— Work to complete —
Each line of the data that mentions the string "export" needs to be identified and copied.

[[ Given records, beginning ]]

Lemma restore_step f M g c :
  plain_runtime f → moved f M g → c ∉ M → is_Some (nodes f !! (PRE ++ [c])) →
  ∃ h, restore_entry cwd (under RUNTIME_PREEXISTING_DIR [c]) g = (Ret tt, h) ∧
    moved f (if nodes f !! (RT ++ [c]) is Some _ then M else c :: M) h.
Proof.
  intros Hf Hg Hc [n Hn]. pose proof Hf as (Hok & Hdd & _ & _ & Hlinks). destruct (moved_solid f M g Hf Hg) as [HsR HsP].
  pose proof Hg as (Hk & HdR & HdP). destruct loc_runtime as [HR HP].
  assert (c ≠ u "..") as Hne. { intros ->. apply Hdd in Hn. apply Hn, elem_of_app. right. left. }
  assert (u ".." ∉ parts RUNTIME_DIR ∧ u ".." ∉ parts RUNTIME_PREEXISTING_DIR) as [HuR HuP].
  { rewrite (proj1 runtime_parts), (proj2 runtime_parts). split; apply (bool_decide_unpack _); vm_compute; exact I. }
  assert (∀ r, nodes g !! (RT ++ c :: r) = nodes f !! (RT ++ c :: r)) as HgR.
  { intros r. rewrite Hk, after_RT by apply ne_RT. by rewrite bool_decide_eq_false_2. }
  assert (∀ r, nodes g !! (PRE ++ c :: r) = nodes f !! (PRE ++ c :: r)) as HgP.
  { intros r. rewrite Hk, after_PRE by apply ne_RT. by rewrite bool_decide_eq_false_2. }
  assert (name (under RUNTIME_PREEXISTING_DIR [c]) = c) as Hname by apply name_snoc.
  assert (stat cwd g (under RUNTIME_DIR [c]) = (λ n, (RT ++ [c], n)) <$> nodes f !! (RT ++ [c])) as Hstat.
  { unfold under. rewrite <- HR in *. rewrite stat_entry; try done; rewrite ?HgR; done. }
  unfold restore_entry. rewrite Hname. erewrite M_bind_ret by reflexivity. unfold exists_. rewrite Hstat.
  destruct (nodes f !! (RT ++ [c])) as [m|] eqn:Em; cbn [fmap option_fmap option_map]; [by exists g|].
  unfold move, is_dir. rewrite Hstat. cbn [fmap option_fmap option_map]. unfold rename_to, under.
  rewrite <- HP in *. rewrite lstat_entry by done. rewrite HP in *. rewrite HgP, Hn. cbn [fmap option_fmap option_map].
  rewrite <- HR in *. rewrite entry_loc_solid by done. rewrite HR in *.
  rewrite bool_decide_eq_false_2 by (intros [x E]; rewrite <- !app_assoc in E; apply app_inv_head in E; by injection E).
  rewrite HgR, Em. eexists. split; [reflexivity|].
  assert (∀ r, nodes g !! ((RT ++ [c]) ++ r) = None) as Hfresh.
  { intros r. rewrite (snoc_app RT c r), HgR. destruct r as [|x r]; [done|].
    rewrite <- (snoc_app RT). apply below_missing; [done|by rewrite Em|done]. }
  split; [|split].
  - intros k H1 H2. rewrite lookup_move; [|done|by rewrite removelast_last|by rewrite removelast_last].
    destruct (decide (RT ++ [c] `prefix_of` k)) as [[r ->]|Hp1].
    { rewrite bool_decide_eq_true_2 by by eexists. rewrite drop_app_length, (snoc_app PRE c r), (snoc_app RT c r).
      rewrite HgP, after_RT, bool_decide_eq_true_2 by left. done. }
    rewrite bool_decide_eq_false_2 by done. destruct (decide (PRE ++ [c] `prefix_of` k)) as [[r ->]|Hp2].
    { rewrite bool_decide_eq_true_2 by by eexists. rewrite (snoc_app PRE c r). by rewrite after_PRE, bool_decide_eq_true_2 by left. }
    rewrite bool_decide_eq_false_2, Hk by done. unfold after_moving.
    destruct (drop (length RT) k) as [|d r] eqn:Ed; [done|]. destruct (decide (d = c)) as [->|Hdc].
    + assert (¬ RT `prefix_of` k) as N1. { intros [x ->]. rewrite drop_app_length in Ed. subst x. apply Hp1. exists r. by rewrite (snoc_app RT). }
      assert (¬ PRE `prefix_of` k) as N2.
      { intros [x ->]. assert (length RT = length PRE) as El by (by rewrite !length_app). rewrite El, drop_app_length in Ed. subst x.
        apply Hp2. exists r. by rewrite (snoc_app PRE). }
      rewrite !(bool_decide_eq_false_2 (_ `prefix_of` _)) by done. by repeat case_bool_decide.
    + assert (bool_decide (d ∈ c :: M) = bool_decide (d ∈ M)) as ->; [|done].
      apply bool_decide_ext. rewrite elem_of_cons. naive_solver.
  - rewrite dir_move; [done| |]; intros Hp%prefix_length; rewrite !length_app in Hp; cbn [length] in Hp; lia.
  - rewrite dir_move; [done| |]; intros Hp%prefix_length; rewrite !length_app in Hp; cbn [length] in Hp; lia.
Qed.

Lemma restore_all f cs : plain_runtime f → ∀ M g, moved f M g → NoDup cs →
  (∀ c, c ∈ cs → c ∉ M ∧ is_Some (nodes f !! (PRE ++ [c]))) →
  ∃ h M', for_each (map (λ c, under RUNTIME_PREEXISTING_DIR [c]) cs) (restore_entry cwd) g = (Ret tt, h) ∧ moved f M' h ∧
    ∀ c, c ∈ M' ↔ c ∈ M ∨ (c ∈ cs ∧ nodes f !! (RT ++ [c]) = None).
Proof.
  intros Hf. induction cs as [|c cs IH]; intros M g Hg Hnd Hcs.
  { exists g, M. split; [done|]. split; [done|]. intros c. rewrite elem_of_nil. naive_solver. }
  apply NoDup_cons in Hnd as [Hc Hnd]. destruct (Hcs c ltac:(left)) as [HcM Hs].
  destruct (restore_step f M g c Hf Hg HcM Hs) as (h & Eh & Hh). cbn [map for_each]. erewrite M_bind_ret by exact Eh.
  destruct (IH _ h Hh Hnd) as (k & M' & Ek & Hk & HM').
  - intros d Hd. destruct (Hcs d ltac:(by right)) as [HdM Hds]. split; [|done].
    destruct (nodes f !! (RT ++ [c])); [done|]. rewrite elem_of_cons. intros [->|?]; done.
  - exists k, M'. split; [done|]. split; [done|]. intros d. rewrite HM', !elem_of_cons.
    destruct (nodes f !! (RT ++ [c])) eqn:E; rewrite ?elem_of_cons; naive_solver.
Qed.

Lemma runtime_no_dotdot : u ".." ∉ parts RUNTIME_DIR ∧ u ".." ∉ parts RUNTIME_PREEXISTING_DIR.
Proof. rewrite (proj1 runtime_parts), (proj2 runtime_parts). split; apply (bool_decide_unpack _); vm_compute; exact I. Qed.

Lemma gone_below f k : tree_ok f → ∀ c r, nodes f !! (k ++ [c]) = None → nodes f !! (k ++ c :: r) = None.
Proof. intros Hok c r E. destruct r; [done|]. rewrite <- (snoc_app k). apply below_missing; [done|by rewrite E|done]. Qed.
(** Removing the directory when it is empty changes nothing below it. *)
Lemma rmdir_pre g t :
  solid g PRE → nodes g !! PRE = Some (NDir t) → is_dir_node (nodes g !! cwd) = true →
  ∃ h, best_effort (rmdir cwd RUNTIME_PREEXISTING_DIR) g = (Ret tt, h) ∧
    ∀ k, k ≠ PRE → k ≠ cwd → nodes h !! k = nodes g !! k.
Proof.
  intros Hs Ht Hd. assert (u "runtime.preexisting" ≠ u "..") as Hne by done.
  assert (lstat cwd g RUNTIME_PREEXISTING_DIR = Some (PRE, NDir t)) as El.
  { rewrite (proj2 runtime_parts). pose proof (lstat_entry cwd g (Path [] []) (u "runtime.preexisting")) as E.
    unfold loc_of, base in E. cbn [root parts] in E. rewrite app_nil_r in E. cbn [app] in E. rewrite E; [by rewrite Ht| |done| |done].
    - eapply solid_prefix; [|exact Hs]. by eexists.
    - by intros ?%elem_of_nil. }
  unfold best_effort, try_except, rmdir. rewrite El. destruct (Nat.eqb_spec (length (below PRE g)) 1) as [Hlen|]; [|by exists g].
  eexists. split; [reflexivity|]. intros k H1 H2. rewrite lookup_remove by by rewrite removelast_last.
  case_bool_decide as Hp; [|done]. destruct Hp as [r ->]. destruct (nodes g !! (PRE ++ r)) as [n|] eqn:En; [exfalso|done].
  assert ((PRE, NDir t) ∈ below PRE g ∧ (PRE ++ r, n) ∈ below PRE g) as [Hb1 Hb2].
  { rewrite !elem_below. split; split; [done|done|by eexists|done]. }
  destruct (below PRE g) as [|x [|y l]]; try done. apply list_elem_of_singleton in Hb1 as <-.
  apply list_elem_of_singleton in Hb2. injection Hb2 as E _. by apply H1.
Qed.

(** C24: restoring what an interrupted initialisation staged aside loses nothing,
    when both directories are real ones reached without a link and no entry of the
    worktree itself is a link: it returns; each staged entry the worktree does not
    have yet is moved there with all that is below it, each one it has stays where
    it is, and nothing outside the two directories changes, but for the entry of
    the working directory itself. *)
Theorem restore_spec f :
  plain_runtime f →
  ∃ g, _restore_preexisting_into_worktree cwd f = (Ret tt, g) ∧
    (∀ c r, nodes g !! (RT ++ c :: r) = if nodes f !! (RT ++ [c]) is Some _ then nodes f !! (RT ++ c :: r) else nodes f !! (PRE ++ c :: r)) ∧
    (∀ c r, nodes g !! (PRE ++ c :: r) = if nodes f !! (RT ++ [c]) is Some _ then nodes f !! (PRE ++ c :: r) else None) ∧
    (∀ k, ¬ RT `prefix_of` k → ¬ PRE `prefix_of` k → k ≠ cwd → nodes g !! k = nodes f !! k).
Proof using Type*.
  intros Hf. pose proof Hf as (Hok & Hdd & HsR & HsP & _). destruct loc_runtime as [HR HP]. destruct runtime_no_dotdot as [HuR HuP].
  assert (is_dir_node (nodes f !! RT) = true ∧ is_dir_node (nodes f !! PRE) = true) as [HdR HdP] by (split; [by apply HsR|by apply HsP]).
  assert (moved f [] f) as Hm.
  { split; [|done]. intros k _ _. unfold after_moving. case_match; [done|]. by rewrite bool_decide_eq_false_2 by by intros ?%elem_of_nil. }
  assert (top_of cwd RUNTIME_PREEXISTING_DIR f = Some PRE) as Htop.
  { unfold top_of. rewrite stat_solid by (rewrite ?HP; done). rewrite HP. by destruct (nodes f !! PRE) as [[]|]. }
  destruct (restore_all f (entries PRE f) Hf [] f Hm (NoDup_entries PRE f)) as (g & M & Eg & Hg & HM).
  { intros c Hc. split; [by intros ?%elem_of_nil|]. by apply elem_entries. }
  assert (∀ c, c ∈ M ↔ is_Some (nodes f !! (PRE ++ [c])) ∧ nodes f !! (RT ++ [c]) = None) as HM'.
  { intros c. rewrite HM, elem_entries. split; [by intros [?%elem_of_nil|]|by right]. }
  pose proof Hg as (Hk & HgR & HgP). destruct (moved_solid f M g Hf Hg) as [HsgR HsgP].
  assert (∀ p, ¬ cwd ++ [p] `prefix_of` cwd) as Hcwd by (intros p; apply not_prefix_snoc).
  assert (is_dir_node (nodes g !! cwd) = true) as Hgc.
  { rewrite Hk, after_other; [|apply Hcwd|apply Hcwd| |].
    - apply (Hok cwd (u "runtime")). destruct (nodes f !! RT); [by eexists|done].
    - intros E. apply (Hcwd (u "runtime")). by rewrite <- E.
    - intros E. apply (Hcwd (u "runtime.preexisting")). by rewrite <- E. }
  destruct (nodes g !! PRE) as [[|t|]|] eqn:Et; try done.
  destruct (rmdir_pre g t HsgP Et Hgc) as (h & Eh & Hh).
  pose proof (gone_below f RT Hok) as HnR. pose proof (gone_below f PRE Hok) as HnP.
  assert (∀ p c r, (cwd ++ [p]) ++ c :: r ≠ cwd) as Hnc.
  { intros p c r E. apply (f_equal length) in E. rewrite !length_app in E. cbn [length] in E. lia. }
  exists h. split; [|split; [|split]].
  - unfold _restore_preexisting_into_worktree. erewrite M_bind_ret by reflexivity.
    assert (exists_ cwd RUNTIME_PREEXISTING_DIR f = true) as ->.
    { unfold exists_. rewrite stat_solid by (rewrite ?HP; done). rewrite HP. by destruct (nodes f !! PRE). }
    cbn [negb]. erewrite M_bind_ret by reflexivity. unfold iterdir. rewrite Htop. by erewrite M_bind_ret by exact Eg.
  - intros c r. rewrite Hh by (apply ne_RT || apply Hnc). rewrite Hk, after_RT by apply ne_RT. case_bool_decide as Hc.
    + apply HM' in Hc as [_ ->]. done.
    + destruct (nodes f !! (RT ++ [c])) eqn:E; [done|]. rewrite HnR by done. symmetry. apply HnP.
      destruct (nodes f !! (PRE ++ [c])) eqn:E2; [|done]. destruct Hc. apply HM'. by rewrite E2.
  - intros c r. rewrite Hh by (apply ne_RT || apply Hnc). rewrite Hk, after_PRE by apply ne_RT. case_bool_decide as Hc.
    + by apply HM' in Hc as [_ ->].
    + destruct (nodes f !! (RT ++ [c])) eqn:E; [done|]. apply HnP.
      destruct (nodes f !! (PRE ++ [c])) eqn:E2; [|done]. destruct Hc. apply HM'. by rewrite E2.
  - intros k H1 H2 H3. assert (k ≠ PRE ∧ k ≠ RT) as [N1 N2] by (split; intros ->; [by apply H2|by apply H1]).
    rewrite Hh, Hk by done. by apply after_other.
Qed.
End restoring.

(** ** On concrete file systems *)
Module BootDemo.
#[export] Instance order : DirOrder := {| scandir l := l |}.
#[export] Instance order_laws : DirOrderLaws order.
Proof. intros l. reflexivity. Qed.
#[export] Instance programs : Programs := {|
  environ k := if bool_decide (k = u "MNGR_HOST_DIR") then Some (u "/h") else None;
  sys_run _ _ := mret {| returncode := 0; stdout := []; stderr := [] |} |}.
#[export] Instance jrepr : JsonRepr := {| json_repr _ := u "?"; bytes_repr _ := u "?" |}.
Definition dir : node := NDir 0.
Definition text (s : pystr) : node := NFile (match encode_utf8 s with Ret b => b | Raise _ => [] end).

Definition env : list (pystr * pystr) := [(u "A", bq "say `hi there`"); (u "CLAUDE_CONFIG_DIR", u "/old"); (u "B", u "x=y")].
Definition host : fs := Fs {[ [] := dir; [u "h"] := dir; [u "h"; u "env"] := text (_format_env_file env) ]} 1.
Definition target : path := path_of "/new dir".
Lemma host_ok :
  solid host [u "h"] ∧ env_ok env ∧ nodes host !! [u "h"; u "env"] = Some (text (_format_env_file env)) ∧
  (∃ b, encode_utf8 (_format_env_file env) = Ret b ∧ text (_format_env_file env) = NFile b).
Proof.
  split; [|split; [|split]].
  - change (solid host ([] ++ [u "h"])). apply solid_snoc; [|by vm_compute]. intros k c [r Hr]. by destruct k.
  - split; [apply (bool_decide_unpack _); vm_compute; exact I|]. repeat constructor; vm_compute; reflexivity.
  - vm_compute. reflexivity.
  - eexists. split; vm_compute; reflexivity.
Qed.
Lemma ensure_sets_one_variable_witness :
  ∃ g b t, _ensure_host_claude_config_dir [] target host = (Ret tt, g) ∧
    nodes g !! [u "h"; u "env"] = Some (NFile b) ∧ decode_text b = Ret t ∧
    _parse_env_file t = dset "CLAUDE_CONFIG_DIR" (path_str target) env ∧
    ∀ k, k ≠ [u "h"; u "env"] → nodes g !! k = nodes host !! k.
Proof.
  destruct host_ok as (H1 & H2 & H3 & b & H4 & H5). rewrite H5 in H3.
  assert (path_of "/h" = Path [47%N] [u "h"]) as Hp by (vm_compute; reflexivity).
  assert (loc_of [] (path_of "/h") ++ [u "env"] = [u "h"; u "env"]) as Hl by (rewrite Hp; reflexivity).
  rewrite <- Hl in *.
  apply (ensure_sets_one_variable [] (u "/h") target env host b); try done; try (vm_compute; reflexivity).
  rewrite Hp. apply (bool_decide_unpack _); vm_compute; exact I.
Defined.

[[ Given records, end ]]

— Solution to this exercise —
#[export] Instance order : DirOrder := {| scandir l := l |}.
#[export] Instance order_laws : DirOrderLaws order.
#[export] Instance programs : Programs := {|
#[export] Instance jrepr : JsonRepr := {| json_repr _ := u "?"; bytes_repr _ := u "?" |}.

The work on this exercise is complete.